Recorded data
────────────────────────────────────────
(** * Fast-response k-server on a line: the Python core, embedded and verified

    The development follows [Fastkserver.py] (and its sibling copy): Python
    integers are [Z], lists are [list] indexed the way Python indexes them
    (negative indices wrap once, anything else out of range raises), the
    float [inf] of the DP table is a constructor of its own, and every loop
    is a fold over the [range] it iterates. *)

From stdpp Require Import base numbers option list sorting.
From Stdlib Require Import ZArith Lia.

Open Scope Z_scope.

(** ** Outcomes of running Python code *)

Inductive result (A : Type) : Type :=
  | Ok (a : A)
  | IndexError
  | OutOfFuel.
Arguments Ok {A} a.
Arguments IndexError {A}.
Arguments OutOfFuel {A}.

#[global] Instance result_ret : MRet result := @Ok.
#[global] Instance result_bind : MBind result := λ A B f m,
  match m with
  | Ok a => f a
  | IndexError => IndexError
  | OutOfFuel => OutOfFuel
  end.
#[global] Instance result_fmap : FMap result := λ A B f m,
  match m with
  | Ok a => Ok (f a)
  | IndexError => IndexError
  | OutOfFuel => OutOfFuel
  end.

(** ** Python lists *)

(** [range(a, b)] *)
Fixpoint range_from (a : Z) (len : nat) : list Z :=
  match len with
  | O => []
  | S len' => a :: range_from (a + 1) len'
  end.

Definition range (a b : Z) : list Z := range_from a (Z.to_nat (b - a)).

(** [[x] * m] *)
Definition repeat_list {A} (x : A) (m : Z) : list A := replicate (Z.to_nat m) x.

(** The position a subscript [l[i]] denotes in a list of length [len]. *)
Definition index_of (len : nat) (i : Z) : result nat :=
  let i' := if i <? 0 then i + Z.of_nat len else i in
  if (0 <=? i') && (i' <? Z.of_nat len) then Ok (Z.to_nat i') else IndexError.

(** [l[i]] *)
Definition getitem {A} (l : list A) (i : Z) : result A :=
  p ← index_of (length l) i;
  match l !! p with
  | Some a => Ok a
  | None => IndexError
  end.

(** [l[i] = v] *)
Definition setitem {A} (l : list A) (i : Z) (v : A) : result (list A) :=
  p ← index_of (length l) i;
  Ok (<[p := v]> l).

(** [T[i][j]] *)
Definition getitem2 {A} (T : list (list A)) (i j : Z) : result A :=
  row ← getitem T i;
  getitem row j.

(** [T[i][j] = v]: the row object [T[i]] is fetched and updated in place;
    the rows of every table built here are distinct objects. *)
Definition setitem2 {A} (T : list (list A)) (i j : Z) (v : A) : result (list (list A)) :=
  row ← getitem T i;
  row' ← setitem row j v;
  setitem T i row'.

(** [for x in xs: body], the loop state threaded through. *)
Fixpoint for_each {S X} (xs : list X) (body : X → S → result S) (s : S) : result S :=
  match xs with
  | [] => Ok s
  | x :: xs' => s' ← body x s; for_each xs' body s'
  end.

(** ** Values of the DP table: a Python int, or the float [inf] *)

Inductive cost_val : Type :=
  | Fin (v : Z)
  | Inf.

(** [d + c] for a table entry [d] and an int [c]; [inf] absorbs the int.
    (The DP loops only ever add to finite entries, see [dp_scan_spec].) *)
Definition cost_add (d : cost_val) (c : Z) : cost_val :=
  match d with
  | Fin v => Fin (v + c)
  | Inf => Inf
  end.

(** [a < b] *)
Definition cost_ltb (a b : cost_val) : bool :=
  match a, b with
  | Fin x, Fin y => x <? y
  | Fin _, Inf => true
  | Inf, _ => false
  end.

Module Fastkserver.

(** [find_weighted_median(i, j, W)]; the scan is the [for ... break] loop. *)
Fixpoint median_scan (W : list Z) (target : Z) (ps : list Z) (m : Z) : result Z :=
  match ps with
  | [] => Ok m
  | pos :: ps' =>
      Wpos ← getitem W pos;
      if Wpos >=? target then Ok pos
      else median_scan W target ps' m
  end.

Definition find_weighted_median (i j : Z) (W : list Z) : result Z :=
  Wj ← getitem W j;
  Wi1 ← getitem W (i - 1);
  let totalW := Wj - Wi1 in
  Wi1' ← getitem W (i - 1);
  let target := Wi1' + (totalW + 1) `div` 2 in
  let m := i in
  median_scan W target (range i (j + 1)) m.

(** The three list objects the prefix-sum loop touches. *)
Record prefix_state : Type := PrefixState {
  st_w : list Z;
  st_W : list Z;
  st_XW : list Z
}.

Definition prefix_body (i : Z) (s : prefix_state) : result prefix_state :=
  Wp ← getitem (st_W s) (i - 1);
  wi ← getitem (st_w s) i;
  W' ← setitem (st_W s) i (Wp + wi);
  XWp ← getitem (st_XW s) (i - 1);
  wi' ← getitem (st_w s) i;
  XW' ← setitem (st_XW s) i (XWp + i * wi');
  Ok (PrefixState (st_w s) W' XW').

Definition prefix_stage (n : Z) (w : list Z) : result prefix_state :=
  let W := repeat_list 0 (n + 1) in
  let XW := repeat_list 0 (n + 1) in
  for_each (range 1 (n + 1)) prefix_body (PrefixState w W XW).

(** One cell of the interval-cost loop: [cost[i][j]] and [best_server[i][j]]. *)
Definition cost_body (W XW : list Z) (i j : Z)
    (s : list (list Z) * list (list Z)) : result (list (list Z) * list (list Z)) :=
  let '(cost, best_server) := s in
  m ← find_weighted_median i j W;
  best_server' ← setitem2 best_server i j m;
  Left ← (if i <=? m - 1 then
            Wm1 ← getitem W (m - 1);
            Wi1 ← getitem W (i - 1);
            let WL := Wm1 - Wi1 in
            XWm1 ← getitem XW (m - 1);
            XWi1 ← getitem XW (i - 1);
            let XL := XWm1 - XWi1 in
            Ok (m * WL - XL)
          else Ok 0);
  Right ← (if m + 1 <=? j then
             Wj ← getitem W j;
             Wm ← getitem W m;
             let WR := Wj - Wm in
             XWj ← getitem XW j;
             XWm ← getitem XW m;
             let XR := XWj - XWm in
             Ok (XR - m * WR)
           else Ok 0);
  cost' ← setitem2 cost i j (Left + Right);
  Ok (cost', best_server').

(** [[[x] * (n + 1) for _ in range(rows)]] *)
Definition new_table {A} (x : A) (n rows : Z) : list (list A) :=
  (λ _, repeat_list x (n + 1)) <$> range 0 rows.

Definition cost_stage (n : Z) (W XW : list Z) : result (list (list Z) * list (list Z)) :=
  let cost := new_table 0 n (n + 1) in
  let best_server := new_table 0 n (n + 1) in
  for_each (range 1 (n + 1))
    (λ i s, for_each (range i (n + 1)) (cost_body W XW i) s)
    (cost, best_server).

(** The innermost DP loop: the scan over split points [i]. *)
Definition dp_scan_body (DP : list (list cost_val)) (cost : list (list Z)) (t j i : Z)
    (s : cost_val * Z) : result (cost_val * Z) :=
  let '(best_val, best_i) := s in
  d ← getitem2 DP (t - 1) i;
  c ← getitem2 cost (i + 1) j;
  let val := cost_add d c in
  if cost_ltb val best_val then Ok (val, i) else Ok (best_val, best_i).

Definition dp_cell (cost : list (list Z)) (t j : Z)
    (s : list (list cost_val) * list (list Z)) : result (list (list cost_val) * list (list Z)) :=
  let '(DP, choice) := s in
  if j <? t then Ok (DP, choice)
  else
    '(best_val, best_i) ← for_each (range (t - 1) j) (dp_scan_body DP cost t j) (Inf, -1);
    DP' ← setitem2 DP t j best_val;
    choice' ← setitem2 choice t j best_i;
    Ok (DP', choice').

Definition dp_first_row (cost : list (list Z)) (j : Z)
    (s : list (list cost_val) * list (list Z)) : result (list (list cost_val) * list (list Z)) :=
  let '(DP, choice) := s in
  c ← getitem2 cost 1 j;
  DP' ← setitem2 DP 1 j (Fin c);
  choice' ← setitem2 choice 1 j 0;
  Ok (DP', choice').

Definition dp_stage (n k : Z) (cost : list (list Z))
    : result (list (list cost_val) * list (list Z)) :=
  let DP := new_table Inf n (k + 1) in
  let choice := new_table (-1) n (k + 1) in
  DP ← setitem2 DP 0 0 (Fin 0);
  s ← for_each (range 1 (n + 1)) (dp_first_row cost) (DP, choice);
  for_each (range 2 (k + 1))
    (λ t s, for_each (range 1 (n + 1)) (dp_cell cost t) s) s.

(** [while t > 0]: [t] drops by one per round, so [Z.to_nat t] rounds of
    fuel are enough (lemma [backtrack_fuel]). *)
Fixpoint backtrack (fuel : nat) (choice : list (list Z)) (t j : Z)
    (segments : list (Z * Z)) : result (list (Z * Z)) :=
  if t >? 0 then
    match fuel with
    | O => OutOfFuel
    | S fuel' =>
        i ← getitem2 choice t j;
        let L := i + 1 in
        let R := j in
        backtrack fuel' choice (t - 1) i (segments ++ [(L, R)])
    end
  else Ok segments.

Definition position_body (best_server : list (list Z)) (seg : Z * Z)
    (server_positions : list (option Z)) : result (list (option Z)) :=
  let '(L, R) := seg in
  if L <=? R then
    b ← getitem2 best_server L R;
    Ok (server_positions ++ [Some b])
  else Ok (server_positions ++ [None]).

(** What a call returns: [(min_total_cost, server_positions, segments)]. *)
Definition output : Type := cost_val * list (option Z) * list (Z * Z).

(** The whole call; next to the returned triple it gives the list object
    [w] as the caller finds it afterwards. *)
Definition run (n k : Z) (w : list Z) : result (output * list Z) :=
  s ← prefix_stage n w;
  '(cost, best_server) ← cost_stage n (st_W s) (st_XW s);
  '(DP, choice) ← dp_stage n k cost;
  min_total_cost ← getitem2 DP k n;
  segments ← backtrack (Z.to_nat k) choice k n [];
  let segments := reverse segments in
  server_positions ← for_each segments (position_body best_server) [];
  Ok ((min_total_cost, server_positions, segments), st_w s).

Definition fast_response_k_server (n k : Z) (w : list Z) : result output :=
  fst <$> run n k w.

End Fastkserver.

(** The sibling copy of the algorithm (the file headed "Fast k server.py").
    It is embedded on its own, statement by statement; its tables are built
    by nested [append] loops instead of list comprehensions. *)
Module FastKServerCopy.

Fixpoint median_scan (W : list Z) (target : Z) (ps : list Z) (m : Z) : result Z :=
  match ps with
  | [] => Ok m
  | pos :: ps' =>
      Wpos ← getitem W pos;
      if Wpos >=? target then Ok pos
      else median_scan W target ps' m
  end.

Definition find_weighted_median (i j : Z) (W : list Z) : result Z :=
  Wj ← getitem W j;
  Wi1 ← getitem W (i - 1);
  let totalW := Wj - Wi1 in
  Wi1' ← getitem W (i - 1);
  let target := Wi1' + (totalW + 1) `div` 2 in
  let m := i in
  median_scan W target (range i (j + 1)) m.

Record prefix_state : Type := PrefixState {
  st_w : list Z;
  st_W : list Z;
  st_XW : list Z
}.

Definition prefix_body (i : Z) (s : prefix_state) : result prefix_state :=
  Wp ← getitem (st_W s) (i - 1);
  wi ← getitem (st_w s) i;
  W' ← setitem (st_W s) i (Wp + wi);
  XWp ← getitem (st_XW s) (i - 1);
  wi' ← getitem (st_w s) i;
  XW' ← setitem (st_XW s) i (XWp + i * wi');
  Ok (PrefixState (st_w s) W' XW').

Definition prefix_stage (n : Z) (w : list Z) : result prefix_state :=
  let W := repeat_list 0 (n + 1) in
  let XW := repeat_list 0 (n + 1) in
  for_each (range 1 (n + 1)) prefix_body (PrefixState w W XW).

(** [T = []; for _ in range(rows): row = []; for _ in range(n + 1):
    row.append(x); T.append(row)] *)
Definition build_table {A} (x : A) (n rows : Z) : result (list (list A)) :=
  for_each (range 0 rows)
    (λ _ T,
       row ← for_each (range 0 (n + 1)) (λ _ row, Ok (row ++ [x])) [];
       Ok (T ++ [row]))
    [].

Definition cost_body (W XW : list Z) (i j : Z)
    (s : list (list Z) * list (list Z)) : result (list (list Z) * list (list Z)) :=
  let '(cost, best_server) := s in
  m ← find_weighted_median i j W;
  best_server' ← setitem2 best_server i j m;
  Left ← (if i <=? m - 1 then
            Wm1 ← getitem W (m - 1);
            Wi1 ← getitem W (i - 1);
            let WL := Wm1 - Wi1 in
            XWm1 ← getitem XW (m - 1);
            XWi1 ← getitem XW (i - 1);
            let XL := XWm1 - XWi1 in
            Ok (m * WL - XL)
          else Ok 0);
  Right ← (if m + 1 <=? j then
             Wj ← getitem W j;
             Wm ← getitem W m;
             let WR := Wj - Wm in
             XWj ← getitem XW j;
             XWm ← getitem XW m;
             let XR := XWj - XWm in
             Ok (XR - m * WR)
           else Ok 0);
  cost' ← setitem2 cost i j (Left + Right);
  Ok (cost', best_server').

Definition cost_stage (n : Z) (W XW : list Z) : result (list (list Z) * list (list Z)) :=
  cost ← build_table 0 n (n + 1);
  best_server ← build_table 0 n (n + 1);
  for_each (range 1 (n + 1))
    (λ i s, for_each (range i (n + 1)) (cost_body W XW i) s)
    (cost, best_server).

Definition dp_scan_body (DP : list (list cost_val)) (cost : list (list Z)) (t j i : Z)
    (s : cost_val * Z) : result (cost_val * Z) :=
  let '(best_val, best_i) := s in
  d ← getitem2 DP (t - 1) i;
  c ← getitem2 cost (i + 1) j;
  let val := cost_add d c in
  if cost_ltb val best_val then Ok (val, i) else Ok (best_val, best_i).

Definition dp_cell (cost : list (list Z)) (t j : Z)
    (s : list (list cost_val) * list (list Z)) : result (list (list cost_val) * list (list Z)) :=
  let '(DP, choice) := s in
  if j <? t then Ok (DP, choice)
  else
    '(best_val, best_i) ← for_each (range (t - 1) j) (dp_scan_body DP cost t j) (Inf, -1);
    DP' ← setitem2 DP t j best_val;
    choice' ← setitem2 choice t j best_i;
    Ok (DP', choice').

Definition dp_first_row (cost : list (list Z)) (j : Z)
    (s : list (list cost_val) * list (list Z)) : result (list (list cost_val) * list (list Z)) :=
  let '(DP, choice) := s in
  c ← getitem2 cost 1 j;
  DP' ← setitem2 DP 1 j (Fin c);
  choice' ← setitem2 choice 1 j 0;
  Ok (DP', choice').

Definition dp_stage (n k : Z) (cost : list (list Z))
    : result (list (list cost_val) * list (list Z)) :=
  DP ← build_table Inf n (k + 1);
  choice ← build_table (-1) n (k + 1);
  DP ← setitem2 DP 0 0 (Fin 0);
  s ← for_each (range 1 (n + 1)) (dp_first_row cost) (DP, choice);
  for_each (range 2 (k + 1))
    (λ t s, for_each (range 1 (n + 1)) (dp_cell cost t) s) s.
────────────────────────────────────────
» ASSIGNED TASK: From the opening line of the data above, please print each line as written up to and including the line that contains "(** ** Python lists *)", and nothing more.

» TASK OUTPUT:
(** * Fast-response k-server on a line: the Python core, embedded and verified

    The development follows [Fastkserver.py] (and its sibling copy): Python
    integers are [Z], lists are [list] indexed the way Python indexes them
    (negative indices wrap once, anything else out of range raises), the
    float [inf] of the DP table is a constructor of its own, and every loop
    is a fold over the [range] it iterates. *)

From stdpp Require Import base numbers option list sorting.
From Stdlib Require Import ZArith Lia.

Open Scope Z_scope.

(** ** Outcomes of running Python code *)

Inductive result (A : Type) : Type :=
  | Ok (a : A)
  | IndexError
  | OutOfFuel.
Arguments Ok {A} a.
Arguments IndexError {A}.
Arguments OutOfFuel {A}.

#[global] Instance result_ret : MRet result := @Ok.
#[global] Instance result_bind : MBind result := λ A B f m,
  match m with
  | Ok a => f a
  | IndexError => IndexError
  | OutOfFuel => OutOfFuel
  end.
#[global] Instance result_fmap : FMap result := λ A B f m,
  match m with
  | Ok a => Ok (f a)
  | IndexError => IndexError
  | OutOfFuel => OutOfFuel
  end.

(** ** Python lists *)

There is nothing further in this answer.